WORK REQUEST: Each line of the data needs to be transcribed exactly.

RECORD EXTRACTS:
Lemma loop_inv (ticks : list tick) : forall l w l' w',
  In (l_mode l) valid_modes -> file_open w ->
  loop ticks l w = Ret l' w' ->
  In (l_mode l') valid_modes /\ file_open w'.
Proof.
  induction ticks as [|tk ticks IH]; intros l w l' w' Hm Hf H.
  - inversion H; subst. now split.
  - cbn [loop] in H. unfold bind in H.
    destruct (loop_body tk l w) as [l1 w1|e w1|w1|] eqn:E; try discriminate.
    destruct (loop_body_inv tk l w l1 w1 Hm Hf E) as (Hm1 & Hf1).
    now apply (IH l1 w1).
Qed.

Lemma subseq_length {A : Type} (xs ys : list A) :
  subseq xs ys -> (List.length xs <= List.length ys)%nat.
Proof. induction 1; cbn; lia. Qed.

(** The file only grows.  Whatever happens in later passes of a running
    session, the rows written so far stay as they are, at their place;
    the later passes add at most one row each, and the Sense HAT receives
    three calls for each row added. *)
Theorem rows_stay (now0 : datetime) (t0 : Q) (ticks more : list tick)
    (w0 : world) (l : locals) (w w' : world) :
  log_orientation now0 t0 ticks w0 = Ret l w ->
  final_world (log_orientation now0 t0 (ticks ++ more) w0) = Some w' ->
  exists added,
    file_rows w' = (file_rows w ++ added)%list /\
    (List.length added <= List.length more)%nat /\
    List.length (hat_log w')
    = (List.length (hat_log w) + 3 * List.length added)%nat.
Proof.
  rewrite !log_orientation_unfold.
  destruct (set_name w0) as [name w1|e w1|w1|]; try discriminate.
  destruct (select_mode_outcome w1)
    as [(m & w2 & E & Hm & _)|[(e & w2 & E & _)|(w2 & E & _)]];
    rewrite E; try discriminate.
  destruct (open_error w2 (file_path name now0)); [discriminate|].
  set (w4 := set_log_file _ w2). set (l0 := mkLocals name m t0).
  rewrite loop_app. unfold bind.
  destruct (loop ticks l0 w4) as [l1 w5|e w5|w5|] eqn:El; try discriminate.
  intros H; injection H as -> ->. intros H.
  assert (Hf4 : file_open w4) by (eexists; split; reflexivity).
  destruct (loop_inv ticks l0 w4 l w Hm Hf4 El) as (Hml & (f & Hf & Hc)).
  pose proof (loop_trace_world more l w f Hml Hf Hc) as Ht.
  assert (Hlen : forall picks : list (tick * string),
             List.length (flat_map hat_calls picks)
             = (3 * List.length picks)%nat).
  { induction picks as [|p ps IH]; [reflexivity|]. cbn in *. lia. }
  destruct (loop more l w) as [l2 w6|e w6|w6|] eqn:Em; try discriminate;
    injection H as <-;
    destruct (Ht w6 eq_refl) as (picks & Hsub & _ & Hr & Hh & _);
    exists (map (row_of l) picks);
    (split;
     [|split;
       [rewrite length_map, <- (length_map fst picks);
        now apply subseq_length|]]).
  - unfold file_rows. now rewrite Hr, Hf.
  - now rewrite Hh, length_app, Hlen, length_map.
  - unfold close_log, file_rows. rewrite Hr, Hf. reflexivity.
  - unfold close_log. rewrite Hr. cbn.
    now rewrite Hh, length_app, Hlen, length_map.
  - unfold file_rows. now rewrite Hr, Hf.
  - now rewrite Hh, length_app, Hlen, length_map.
Qed.

Lemma rows_stay_witness :
  let d := mkDatetime 2024 3 7 9 5 1 in
  let tk := mkTick 0 (mkOrientation 1 2 3) (mkAcceleration 0 0 1) 4 d in
  let tk' := mkTick 1 (mkOrientation 1 2 3) (mkAcceleration 0 0 1) 5 d in
  exists w l w' added,
    log_orientation d 0 [tk] (initial ["Alice"; "y"; "2"; "7"] []) = Ret l w /\
    final_world (log_orientation d 0 ([tk] ++ [tk'; tk])
                                 (initial ["Alice"; "y"; "2"; "7"] []))
    = Some w' /\
    file_rows w' = (file_rows w ++ added)%list /\
    (List.length added <= 2)%nat.
Proof.
  intros d tk tk'.
  set (r1 := log_orientation d 0 [tk] _).
  set (r2 := log_orientation d 0 ([tk] ++ [tk'; tk]) _).
  assert (H1 : exists l w, r1 = Ret l w)
    by (eexists; eexists; vm_compute; reflexivity).
  assert (H2 : exists w', final_world r2 = Some w')
    by (eexists; vm_compute; reflexivity).
  destruct H1 as (l & w & H1). destruct H2 as (w' & H2).
  destruct (rows_stay d 0 [tk] [tk'; tk] _ l w w' H1 H2)
    as (added & Hr & Hl & _).
  exists w, l, w', added. now repeat split.
Defined.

SOLUTION:
Lemma loop_inv (ticks : list tick) : forall l w l' w',
  In (l_mode l) valid_modes -> file_open w ->
  loop ticks l w = Ret l' w' ->
  In (l_mode l') valid_modes /\ file_open w'.
Proof.
  induction ticks as [|tk ticks IH]; intros l w l' w' Hm Hf H.
  - inversion H; subst. now split.
  - cbn [loop] in H. unfold bind in H.
    destruct (loop_body tk l w) as [l1 w1|e w1|w1|] eqn:E; try discriminate.
    destruct (loop_body_inv tk l w l1 w1 Hm Hf E) as (Hm1 & Hf1).
    now apply (IH l1 w1).
Qed.

Lemma subseq_length {A : Type} (xs ys : list A) :
  subseq xs ys -> (List.length xs <= List.length ys)%nat.
Proof. induction 1; cbn; lia. Qed.

(** The file only grows.  Whatever happens in later passes of a running
    session, the rows written so far stay as they are, at their place;
    the later passes add at most one row each, and the Sense HAT receives
    three calls for each row added. *)
Theorem rows_stay (now0 : datetime) (t0 : Q) (ticks more : list tick)
    (w0 : world) (l : locals) (w w' : world) :
  log_orientation now0 t0 ticks w0 = Ret l w ->
  final_world (log_orientation now0 t0 (ticks ++ more) w0) = Some w' ->
  exists added,
    file_rows w' = (file_rows w ++ added)%list /\
    (List.length added <= List.length more)%nat /\
    List.length (hat_log w')
    = (List.length (hat_log w) + 3 * List.length added)%nat.
Proof.
  rewrite !log_orientation_unfold.
  destruct (set_name w0) as [name w1|e w1|w1|]; try discriminate.
  destruct (select_mode_outcome w1)
    as [(m & w2 & E & Hm & _)|[(e & w2 & E & _)|(w2 & E & _)]];
    rewrite E; try discriminate.
  destruct (open_error w2 (file_path name now0)); [discriminate|].
  set (w4 := set_log_file _ w2). set (l0 := mkLocals name m t0).
  rewrite loop_app. unfold bind.
  destruct (loop ticks l0 w4) as [l1 w5|e w5|w5|] eqn:El; try discriminate.
  intros H; injection H as -> ->. intros H.
  assert (Hf4 : file_open w4) by (eexists; split; reflexivity).
  destruct (loop_inv ticks l0 w4 l w Hm Hf4 El) as (Hml & (f & Hf & Hc)).
  pose proof (loop_trace_world more l w f Hml Hf Hc) as Ht.
  assert (Hlen : forall picks : list (tick * string),
             List.length (flat_map hat_calls picks)
             = (3 * List.length picks)%nat).
  { induction picks as [|p ps IH]; [reflexivity|]. cbn in *. lia. }
  destruct (loop more l w) as [l2 w6|e w6|w6|] eqn:Em; try discriminate;
    injection H as <-;
    destruct (Ht w6 eq_refl) as (picks & Hsub & _ & Hr & Hh & _);
    exists (map (row_of l) picks);
    (split;
     [|split;
       [rewrite length_map, <- (length_map fst picks);
        now apply subseq_length|]]).
  - unfold file_rows. now rewrite Hr, Hf.
  - now rewrite Hh, length_app, Hlen, length_map.
  - unfold close_log, file_rows. rewrite Hr, Hf. reflexivity.
  - unfold close_log. rewrite Hr. cbn.
    now rewrite Hh, length_app, Hlen, length_map.
  - unfold file_rows. now rewrite Hr, Hf.
  - now rewrite Hh, length_app, Hlen, length_map.
Qed.

Lemma rows_stay_witness :
  let d := mkDatetime 2024 3 7 9 5 1 in
  let tk := mkTick 0 (mkOrientation 1 2 3) (mkAcceleration 0 0 1) 4 d in
  let tk' := mkTick 1 (mkOrientation 1 2 3) (mkAcceleration 0 0 1) 5 d in
  exists w l w' added,
    log_orientation d 0 [tk] (initial ["Alice"; "y"; "2"; "7"] []) = Ret l w /\
    final_world (log_orientation d 0 ([tk] ++ [tk'; tk])
                                 (initial ["Alice"; "y"; "2"; "7"] []))
    = Some w' /\
    file_rows w' = (file_rows w ++ added)%list /\
    (List.length added <= 2)%nat.
Proof.
  intros d tk tk'.
  set (r1 := log_orientation d 0 [tk] _).
  set (r2 := log_orientation d 0 ([tk] ++ [tk'; tk]) _).
  assert (H1 : exists l w, r1 = Ret l w)
    by (eexists; eexists; vm_compute; reflexivity).
  assert (H2 : exists w', final_world r2 = Some w')
    by (eexists; vm_compute; reflexivity).
  destruct H1 as (l & w & H1). destruct H2 as (w' & H2).
  destruct (rows_stay d 0 [tk] [tk'; tk] _ l w w' H1 H2)
    as (added & Hr & Hl & _).
  exists w, l, w', added. now repeat split.
Defined.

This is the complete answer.